Jakarta, JurnalBabel.com – Dosen hukum pidana Universitas Bung Karno Jakarta, Azmi Syahputra, menyatakan Rancangan Undang-Undang tentang Perubahan Kedua atas Undang-Undang Nomor 16 Tahun 2004 tentang Kejaksaan RI (RUU Kejaksaan) akan membuat penegak hukum berebut kewenangan, kekuasaan dan hilangnya fungsi saling koreksi.
Pasalnya, dalam Pasal 1 Ayat (1) draft RUU Kejaksaan disebutkan bahwa jaksa adalah pejabat yang diberi wewenang oleh Undang-Undang (UU) untuk bertindak dalam fungsi penyelidikan dan penyidikan, penuntutan, pelaksana putusan pengadilan, pemberian jasa hukum, penyelesaian sengketa di luar pengadilan, dan pengacara negara serta wewenang lain berdasarkan undang-undang.
Menurut Azmi, pasal tersebut tidak sesuai dengan tugas utamanya Kejaksaan yang berfungsi sebagai unsur utama lembaga penuntutan.
Operasional kewenangan Kejaksaan dalam RUU ini, sebut Azmi, akan berkait dengan hukum acara pidana, sehingga bila dikaitkan dengan konsep Kitab Undang-Undang Hukum Acara Pidana (KUHAP) yang difrensasi fungsional yang berarti mengatur ada batasan, pembagian tugas dan wewenang agar ada mekanisme saling checking antar lembaga penegak hukum, untuk mengetahui dimana terjadi hambatan dalam sistem peradilan pidana, sehingga dapat saling mengkoreksi.
Namun jika Jaksa juga masuk dalam penyelidikan, penyidikan, tambah Azmi, ini bisa membuat jadi hilangnya titik keseimbangan antar lembaga penegak hukum karena polisi dan jaksa berposisi sama-sama dalam fungsi eksekutif menjalankan kekuasaan kehakiman dalam konteks penegakan hukum pidana.
“Hal ini sangat jelas terlihat jika membaca RUU Kejaksaan dalam pasal 1 ayat 1 jo penjelasan RUU pada point 2 sangat tampak adanya hasrat bahwa RUU Kejaksaan ditujukan untuk melakukan penyempurnaan kewenangan khususnya penyelidikan, penyidikan, maka jika ini disetujui akan terjadi timbul keruwetan dalam praktik, benturan kepentingan dalam sistem peradilan pidana, saling rebut kekuasaan dan kewenangan penyidikan,” kata Azmi dalam keterangan tertulisnya, Minggu (27/9/2020).
Perubahan dalam RUU Kejaksaan yang dimaksud demi menguatkan eksistensi fungsi insitusi, katanya, akan hilang tujuannya jika ranah penyelidikan tanpa batas juga ditarik oleh jaksa.
Hal ini menurutnya akan membuat lembaga antar sesama penegak hukum dapat jalan masing-masing, perang kewenangan atas nama UU, sehingga ego sektoral antar penegak hukum semakin mengkrucut.

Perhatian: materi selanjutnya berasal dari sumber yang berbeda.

(** [null], or a value with an [error] key. *)
Definition error_shaped (v : jsval) : Prop :=
  v = JNull \/ js_in "error" v = inr true.

(** A user whose data carry no [canUpdate]. *)
Definition nameless : jsval := JObj [("name", JStr "C")].

(** A 2xx answer to [authenticate] that carries neither error nor data. *)
Definition login_empty : Env :=
  replies 200 "OK" (Some (JObj [])) "2023-06-01T00:00:00.000Z".

(** * Properties *)

(** ** Strings *)

Section StringFacts.

Lemma app_nil_l (t : string) : EmptyString +:+ t = t.
Proof. reflexivity. Qed.

Lemma app_cons (c : ascii) (s t : string) :
  String c s +:+ t = String c (s +:+ t).
Proof. reflexivity. Qed.

Lemma app_nil_r (s : string) : s +:+ EmptyString = s.
Proof.
  induction s as [|c s IH]; [reflexivity |].
  now rewrite app_cons, IH.
Qed.

Lemma length_app (s t : string) :
  String.length (s +:+ t) = (String.length s + String.length t)%nat.
Proof.
  induction s as [|c s IH]; [reflexivity |].
  rewrite app_cons. simpl. now rewrite IH.
Qed.

Lemma substring_all (s : string) : substring 0 (String.length s) s = s.
Proof. induction s as [|c s IH]; simpl; [reflexivity | now rewrite IH]. Qed.

Lemma substring_app_prefix (s t : string) :
  substring 0 (String.length s) (s +:+ t) = s.
Proof.
  induction s as [|c s IH].
  - rewrite app_nil_l. now destruct t.
  - rewrite app_cons. simpl. now rewrite IH.
Qed.

Lemma substring_app_suffix (s t : string) :
  substring (String.length s) (String.length t) (s +:+ t) = t.
Proof.
  induction s as [|c s IH].
  - rewrite app_nil_l. apply substring_all.
  - rewrite app_cons. exact IH.
Qed.

(** A string is its first [n] units followed by the rest. *)
Lemma substring_split (n : nat) (s : string) :
  (n <= String.length s)%nat ->
  s = substring 0 n s +:+ substring n (String.length s - n) s.
Proof.
  revert s; induction n as [|n IH]; intros s Hn.
  - rewrite Nat.sub_0_r, substring_all. now destruct s.
  - destruct s as [|c s]; simpl in *; [lia |].
    rewrite app_cons. f_equal. apply IH. lia.
Qed.
Lemma slice_last_app (s : string) :
  JsString.slice (s +:+ "/") (-1) None = "/".
Proof.
  unfold JsString.slice, JsString.len. simpl default.
  rewrite length_app. simpl String.length.
  replace (Z.of_nat (String.length s + 1) + -1) with (Z.of_nat (String.length s)) by lia.
  destruct (Z.ltb_spec (-1) 0) as [_|]; [|lia].
  destruct (Z.ltb_spec (Z.of_nat (String.length s + 1)) 0) as [|_]; [lia|].
  match goal with
  | |- substring ?a ?b _ = _ =>
      replace a with (String.length s) by lia;
      replace b with (String.length "/") by (simpl; lia)
  end.
  apply substring_app_suffix.
Qed.
(** * gasfire: a shallow embedding of the fire renderer

    The TypeScript sources under [src/render/gasfire] are embedded module by
    module: [xorshift.ts], [tier.ts], [bezierfire.ts], [projection.ts],
    [generator.ts] and [render.ts].

    Numbers.  A JavaScript [number] that the code only ever uses as a 32-bit
    integer (the generator words) is a [Z] with the [ToInt32]/[ToUint32]
    wrap-around written out.  A [bigint] is a [Z].  Every other [number] is an
    exact rational [Q]: the geometry is read over exact arithmetic, without
    rounding, infinities or NaN ([x / 0] is [0] in [Q]); the statements
    about a quotient ask for a divisor that is not zero.  The one division
    whose divisor is zero on inputs of the renderer, the slope under
    [Math.atan], is modelled with its infinite values ([Generator.divide]).
    The functions of [Math] that are not rational ([atan], [cos], [sin],
    [PI]) are parameters of the sections that use them.

    Strings are strings of ASCII characters.  A function that can throw a
    [TypeError] returns an [option], [None] being the exception. *)

From Stdlib Require Import ZArith QArith Qround Qabs Lia Lqa Bool List Sorted.
From Stdlib Require Import Ascii String.
Import ListNotations.

Set Implicit Arguments.

Local Open Scope Z_scope.

(* ------------------------------------------------------------------ *)
(** ** Strings: [String.prototype.slice] and [parseInt(_, 16)] *)

Module JsString.

(** Index normalisation of [slice]: a negative index counts from the end,
    and the result is clamped to [0, len]. *)
Definition clampIndex (len i : Z) : Z :=
  if i <? 0 then Z.max (len + i) 0 else Z.min i len.

Fixpoint drop (n : nat) (s : string) : string :=
  match n, s with
  | O, _ => s
  | S n', String _ s' => drop n' s'
  | S _, EmptyString => EmptyString
  end.

Fixpoint take (n : nat) (s : string) : string :=
  match n, s with
  | O, _ => EmptyString
  | S n', String c s' => String c (take n' s')
  | S _, EmptyString => EmptyString
  end.

(** [s.slice(start, end)] *)
Definition slice (s : string) (start end_ : Z) : string :=
  let len := Z.of_nat (String.length s) in
  let from := clampIndex len start in
  let to := clampIndex len end_ in
  take (Z.to_nat (Z.max (to - from) 0)) (drop (Z.to_nat from) s).

(** Value of a hexadecimal digit, [None] for any other character. *)
Definition hexDigit (c : ascii) : option Z :=
  let n := Z.of_nat (nat_of_ascii c) in
  if (48 <=? n) && (n <=? 57) then Some (n - 48)
  else if (97 <=? n) && (n <=? 102) then Some (n - 87)
  else if (65 <=? n) && (n <=? 70) then Some (n - 55)
  else None.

Apalagi jaksa yang diketahui sebagai satu-satunya institusi yang dapat menentukan apakah suatu perkara dapat diajukan ke tahap penuntutan atau tidak.
“Termasuk sebagai pengendali perkara (asas dominus litis) bila ditambah lagi dengan kewenangan penyelidikan dan penyidikan maka hilanglah konsep difrensasi fungsional, hilanglah saling kontrol antar penegak hukum dalam sistem peradilan pidana, karena bisa dihandle jaksa sendiri maka terjadilah kesemerawutan dalam penegakan hukum,” jelasnya.
Agar kejaksaan lebih profesional, Ketua Asosiasi Ilmuwan Praktisi Hukum Indonesia (Alpha) ini mengharapkan dalam RUU ini saatnya mengembalikan fungsi jaksa sebagai unsur utama dalam sistem peradilan dalam penuntutan dan pengkoreksi di tingkat tugas-tugas penyidikan Kepolisian
“Bukan pula masuk untuk jadi berfungsi sebagai penyidik dan memperkuat fungsinya sebagai pengendali perkara, dan tugas yang sifatnya antisipatif, konsultatif dan rekomendasi pada pemerintah dari aspek hukum,” pungkasnya.